- Required action: In the entries that follow, the lines from the one with "None | Some []" through the one with "End Command." are the ones to write out, exactly and with both ends included. Nothing else should appear.

■ ■ ■ ■ ■

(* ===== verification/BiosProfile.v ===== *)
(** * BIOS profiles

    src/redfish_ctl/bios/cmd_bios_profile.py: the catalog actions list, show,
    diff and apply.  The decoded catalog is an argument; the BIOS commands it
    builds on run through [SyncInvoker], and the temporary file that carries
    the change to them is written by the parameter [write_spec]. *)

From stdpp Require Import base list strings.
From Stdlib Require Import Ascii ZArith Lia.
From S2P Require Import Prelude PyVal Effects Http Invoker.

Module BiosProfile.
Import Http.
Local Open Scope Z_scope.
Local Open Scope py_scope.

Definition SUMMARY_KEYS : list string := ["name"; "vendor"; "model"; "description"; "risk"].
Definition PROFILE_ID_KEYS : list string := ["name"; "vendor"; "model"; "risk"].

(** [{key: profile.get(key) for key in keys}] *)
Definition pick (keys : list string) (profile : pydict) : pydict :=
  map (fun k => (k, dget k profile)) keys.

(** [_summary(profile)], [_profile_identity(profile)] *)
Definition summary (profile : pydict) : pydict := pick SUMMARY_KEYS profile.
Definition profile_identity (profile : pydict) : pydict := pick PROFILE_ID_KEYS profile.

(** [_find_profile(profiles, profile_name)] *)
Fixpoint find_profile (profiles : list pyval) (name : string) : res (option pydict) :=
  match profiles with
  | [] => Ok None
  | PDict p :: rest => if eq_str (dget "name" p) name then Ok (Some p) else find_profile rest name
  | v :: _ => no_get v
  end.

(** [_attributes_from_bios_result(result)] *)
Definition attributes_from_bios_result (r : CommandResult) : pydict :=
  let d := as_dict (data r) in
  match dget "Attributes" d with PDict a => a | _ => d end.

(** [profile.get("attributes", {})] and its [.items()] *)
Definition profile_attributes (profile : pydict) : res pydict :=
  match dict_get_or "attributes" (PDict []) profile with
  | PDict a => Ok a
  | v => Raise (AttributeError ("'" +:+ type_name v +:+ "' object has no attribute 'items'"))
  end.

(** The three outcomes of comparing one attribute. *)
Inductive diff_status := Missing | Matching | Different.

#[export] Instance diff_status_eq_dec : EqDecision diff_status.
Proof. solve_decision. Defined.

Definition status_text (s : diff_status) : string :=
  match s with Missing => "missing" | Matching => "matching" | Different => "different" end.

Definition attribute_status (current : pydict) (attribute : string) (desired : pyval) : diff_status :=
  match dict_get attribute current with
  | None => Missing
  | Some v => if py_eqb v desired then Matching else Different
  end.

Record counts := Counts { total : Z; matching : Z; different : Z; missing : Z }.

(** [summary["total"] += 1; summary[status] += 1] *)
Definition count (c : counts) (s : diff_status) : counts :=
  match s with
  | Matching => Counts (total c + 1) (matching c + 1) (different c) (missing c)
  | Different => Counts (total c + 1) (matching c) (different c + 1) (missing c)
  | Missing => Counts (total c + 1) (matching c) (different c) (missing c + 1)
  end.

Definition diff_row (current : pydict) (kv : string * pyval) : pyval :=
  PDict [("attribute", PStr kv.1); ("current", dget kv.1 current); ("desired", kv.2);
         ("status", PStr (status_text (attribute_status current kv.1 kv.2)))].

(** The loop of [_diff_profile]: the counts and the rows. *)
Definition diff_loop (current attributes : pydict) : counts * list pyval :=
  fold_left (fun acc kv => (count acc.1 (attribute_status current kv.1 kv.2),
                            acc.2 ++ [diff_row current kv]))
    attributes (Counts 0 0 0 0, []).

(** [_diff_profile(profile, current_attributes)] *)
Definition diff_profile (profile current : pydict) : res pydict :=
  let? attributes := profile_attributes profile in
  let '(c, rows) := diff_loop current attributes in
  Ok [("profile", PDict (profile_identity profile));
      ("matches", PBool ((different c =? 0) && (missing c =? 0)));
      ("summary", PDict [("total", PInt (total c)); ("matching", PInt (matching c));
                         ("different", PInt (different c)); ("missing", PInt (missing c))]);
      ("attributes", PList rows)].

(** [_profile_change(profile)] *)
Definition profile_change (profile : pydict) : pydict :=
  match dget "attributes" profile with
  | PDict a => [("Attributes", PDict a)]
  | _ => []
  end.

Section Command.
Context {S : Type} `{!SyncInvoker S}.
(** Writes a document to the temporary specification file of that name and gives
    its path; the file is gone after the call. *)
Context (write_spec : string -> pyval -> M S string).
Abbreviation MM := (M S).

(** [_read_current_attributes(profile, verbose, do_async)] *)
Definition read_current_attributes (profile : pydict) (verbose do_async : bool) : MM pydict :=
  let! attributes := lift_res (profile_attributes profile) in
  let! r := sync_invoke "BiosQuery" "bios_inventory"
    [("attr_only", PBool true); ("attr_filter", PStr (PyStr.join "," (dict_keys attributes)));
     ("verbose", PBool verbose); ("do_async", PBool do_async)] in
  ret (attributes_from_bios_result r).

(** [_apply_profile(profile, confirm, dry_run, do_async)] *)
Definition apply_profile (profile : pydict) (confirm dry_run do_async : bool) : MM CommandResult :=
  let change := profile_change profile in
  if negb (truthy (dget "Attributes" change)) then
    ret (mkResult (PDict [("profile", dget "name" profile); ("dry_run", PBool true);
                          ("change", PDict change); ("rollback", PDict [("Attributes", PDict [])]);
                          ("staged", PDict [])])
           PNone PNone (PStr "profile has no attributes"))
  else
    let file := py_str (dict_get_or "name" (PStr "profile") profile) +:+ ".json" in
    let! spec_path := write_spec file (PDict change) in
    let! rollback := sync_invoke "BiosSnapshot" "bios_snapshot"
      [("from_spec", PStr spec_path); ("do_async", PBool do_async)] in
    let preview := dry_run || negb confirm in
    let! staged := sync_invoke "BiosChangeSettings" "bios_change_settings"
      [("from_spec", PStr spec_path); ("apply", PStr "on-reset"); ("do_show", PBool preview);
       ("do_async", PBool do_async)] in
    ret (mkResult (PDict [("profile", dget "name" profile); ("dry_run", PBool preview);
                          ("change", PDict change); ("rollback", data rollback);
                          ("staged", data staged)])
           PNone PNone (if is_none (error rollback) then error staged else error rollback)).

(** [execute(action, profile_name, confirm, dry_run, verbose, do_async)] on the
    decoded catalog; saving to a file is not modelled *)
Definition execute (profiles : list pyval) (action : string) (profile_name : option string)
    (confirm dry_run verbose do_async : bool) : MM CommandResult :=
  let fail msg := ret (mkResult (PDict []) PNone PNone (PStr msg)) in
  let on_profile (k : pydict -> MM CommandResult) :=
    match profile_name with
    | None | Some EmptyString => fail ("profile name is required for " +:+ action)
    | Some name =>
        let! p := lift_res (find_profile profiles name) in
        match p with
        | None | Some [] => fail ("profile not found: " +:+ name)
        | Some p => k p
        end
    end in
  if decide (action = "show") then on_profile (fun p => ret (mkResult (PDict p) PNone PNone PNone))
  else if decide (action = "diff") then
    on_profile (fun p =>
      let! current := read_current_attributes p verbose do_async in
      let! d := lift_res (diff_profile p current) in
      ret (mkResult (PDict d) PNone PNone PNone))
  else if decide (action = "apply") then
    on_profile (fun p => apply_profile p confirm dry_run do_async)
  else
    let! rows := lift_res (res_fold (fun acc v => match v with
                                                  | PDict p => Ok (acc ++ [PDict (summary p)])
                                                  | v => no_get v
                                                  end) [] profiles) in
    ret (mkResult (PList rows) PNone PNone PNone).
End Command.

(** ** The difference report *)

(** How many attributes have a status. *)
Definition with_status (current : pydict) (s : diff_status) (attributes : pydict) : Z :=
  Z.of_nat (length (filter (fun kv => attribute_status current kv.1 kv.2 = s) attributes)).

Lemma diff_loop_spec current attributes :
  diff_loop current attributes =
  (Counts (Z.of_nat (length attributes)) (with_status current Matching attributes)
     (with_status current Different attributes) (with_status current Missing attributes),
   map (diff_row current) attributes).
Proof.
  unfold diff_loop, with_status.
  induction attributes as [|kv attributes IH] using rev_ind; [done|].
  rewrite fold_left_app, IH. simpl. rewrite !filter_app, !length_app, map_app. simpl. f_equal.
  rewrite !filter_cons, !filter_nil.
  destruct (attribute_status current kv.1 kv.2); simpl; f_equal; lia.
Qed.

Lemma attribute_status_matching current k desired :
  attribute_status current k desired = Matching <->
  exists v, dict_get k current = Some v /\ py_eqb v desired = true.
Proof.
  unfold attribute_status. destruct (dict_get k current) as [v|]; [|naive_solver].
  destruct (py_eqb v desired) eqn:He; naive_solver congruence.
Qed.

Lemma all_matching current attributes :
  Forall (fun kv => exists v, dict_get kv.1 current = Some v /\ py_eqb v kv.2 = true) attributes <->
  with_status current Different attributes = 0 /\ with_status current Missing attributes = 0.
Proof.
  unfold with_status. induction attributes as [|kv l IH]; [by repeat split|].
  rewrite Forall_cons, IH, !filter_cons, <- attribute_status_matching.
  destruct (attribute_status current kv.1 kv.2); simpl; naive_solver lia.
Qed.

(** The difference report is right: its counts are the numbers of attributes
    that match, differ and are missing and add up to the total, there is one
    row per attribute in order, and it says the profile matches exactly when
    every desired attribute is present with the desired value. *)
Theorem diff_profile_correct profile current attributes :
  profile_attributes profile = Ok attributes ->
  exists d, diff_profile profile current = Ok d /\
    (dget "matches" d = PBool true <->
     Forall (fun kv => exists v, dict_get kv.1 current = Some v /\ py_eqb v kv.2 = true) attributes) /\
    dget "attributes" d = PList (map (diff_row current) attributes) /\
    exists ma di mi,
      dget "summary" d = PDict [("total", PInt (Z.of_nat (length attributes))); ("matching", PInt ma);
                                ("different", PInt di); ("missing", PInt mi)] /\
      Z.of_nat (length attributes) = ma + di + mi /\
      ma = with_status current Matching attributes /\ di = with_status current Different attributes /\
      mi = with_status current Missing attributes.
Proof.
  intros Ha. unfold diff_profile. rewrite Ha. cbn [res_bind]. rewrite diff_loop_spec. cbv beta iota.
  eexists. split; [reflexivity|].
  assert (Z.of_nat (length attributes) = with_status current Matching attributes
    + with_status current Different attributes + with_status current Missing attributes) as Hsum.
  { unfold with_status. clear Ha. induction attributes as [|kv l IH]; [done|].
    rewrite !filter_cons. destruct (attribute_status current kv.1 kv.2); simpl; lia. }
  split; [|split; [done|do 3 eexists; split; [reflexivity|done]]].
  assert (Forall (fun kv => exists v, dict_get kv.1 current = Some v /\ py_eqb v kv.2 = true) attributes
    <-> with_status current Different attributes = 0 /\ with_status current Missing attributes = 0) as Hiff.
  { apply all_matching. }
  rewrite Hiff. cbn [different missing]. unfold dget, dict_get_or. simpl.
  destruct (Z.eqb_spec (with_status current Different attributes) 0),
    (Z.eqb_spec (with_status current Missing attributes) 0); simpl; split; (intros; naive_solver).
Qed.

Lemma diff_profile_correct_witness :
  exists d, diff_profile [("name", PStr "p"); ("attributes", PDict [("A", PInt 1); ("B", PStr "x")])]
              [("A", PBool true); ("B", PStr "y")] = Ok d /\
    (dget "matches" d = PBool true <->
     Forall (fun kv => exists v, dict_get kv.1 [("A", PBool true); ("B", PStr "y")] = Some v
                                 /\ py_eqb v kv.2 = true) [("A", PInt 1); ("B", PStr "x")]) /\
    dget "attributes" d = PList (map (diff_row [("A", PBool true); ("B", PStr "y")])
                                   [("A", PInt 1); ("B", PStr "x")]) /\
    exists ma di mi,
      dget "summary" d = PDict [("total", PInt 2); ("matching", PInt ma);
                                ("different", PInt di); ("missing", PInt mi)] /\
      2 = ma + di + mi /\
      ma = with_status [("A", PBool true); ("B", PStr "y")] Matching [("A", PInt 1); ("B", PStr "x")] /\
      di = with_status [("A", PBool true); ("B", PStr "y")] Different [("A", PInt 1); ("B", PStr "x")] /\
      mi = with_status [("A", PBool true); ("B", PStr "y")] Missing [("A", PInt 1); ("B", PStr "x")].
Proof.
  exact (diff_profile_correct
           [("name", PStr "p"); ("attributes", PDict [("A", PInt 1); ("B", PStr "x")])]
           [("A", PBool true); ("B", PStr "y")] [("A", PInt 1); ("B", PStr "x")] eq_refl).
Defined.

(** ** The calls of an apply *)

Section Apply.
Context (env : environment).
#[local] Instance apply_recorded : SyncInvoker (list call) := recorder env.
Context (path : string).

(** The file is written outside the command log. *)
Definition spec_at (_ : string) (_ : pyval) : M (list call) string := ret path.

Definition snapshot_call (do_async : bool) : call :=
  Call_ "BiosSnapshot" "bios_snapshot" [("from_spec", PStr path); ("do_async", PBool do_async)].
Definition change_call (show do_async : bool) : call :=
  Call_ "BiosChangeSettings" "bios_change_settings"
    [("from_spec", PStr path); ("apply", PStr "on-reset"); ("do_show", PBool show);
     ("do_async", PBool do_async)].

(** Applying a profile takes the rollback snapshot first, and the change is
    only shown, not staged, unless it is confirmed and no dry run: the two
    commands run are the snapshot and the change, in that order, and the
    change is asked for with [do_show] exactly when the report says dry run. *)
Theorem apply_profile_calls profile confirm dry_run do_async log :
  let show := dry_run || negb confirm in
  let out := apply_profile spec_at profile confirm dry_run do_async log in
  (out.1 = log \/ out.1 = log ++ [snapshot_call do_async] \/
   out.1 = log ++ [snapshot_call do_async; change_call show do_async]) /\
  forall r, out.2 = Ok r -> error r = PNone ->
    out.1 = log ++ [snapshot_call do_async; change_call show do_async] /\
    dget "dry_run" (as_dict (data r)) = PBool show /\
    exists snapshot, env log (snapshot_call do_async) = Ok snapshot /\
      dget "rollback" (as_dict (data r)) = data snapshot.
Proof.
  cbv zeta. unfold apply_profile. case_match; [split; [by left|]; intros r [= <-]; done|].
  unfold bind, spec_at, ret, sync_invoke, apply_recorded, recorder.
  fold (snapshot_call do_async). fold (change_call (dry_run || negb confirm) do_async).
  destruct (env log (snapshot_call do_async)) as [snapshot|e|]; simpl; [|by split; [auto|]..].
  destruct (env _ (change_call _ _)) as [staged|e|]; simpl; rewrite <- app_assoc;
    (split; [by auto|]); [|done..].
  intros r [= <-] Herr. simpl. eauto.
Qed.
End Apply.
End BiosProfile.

■ ■ ■ ■ ■

- Written answer:
        | None | Some [] => fail ("profile not found: " +:+ name)
        | Some p => k p
        end
    end in
  if decide (action = "show") then on_profile (fun p => ret (mkResult (PDict p) PNone PNone PNone))
  else if decide (action = "diff") then
    on_profile (fun p =>
      let! current := read_current_attributes p verbose do_async in
      let! d := lift_res (diff_profile p current) in
      ret (mkResult (PDict d) PNone PNone PNone))
  else if decide (action = "apply") then
    on_profile (fun p => apply_profile p confirm dry_run do_async)
  else
    let! rows := lift_res (res_fold (fun acc v => match v with
                                                  | PDict p => Ok (acc ++ [PDict (summary p)])
                                                  | v => no_get v
                                                  end) [] profiles) in
    ret (mkResult (PList rows) PNone PNone PNone).
End Command.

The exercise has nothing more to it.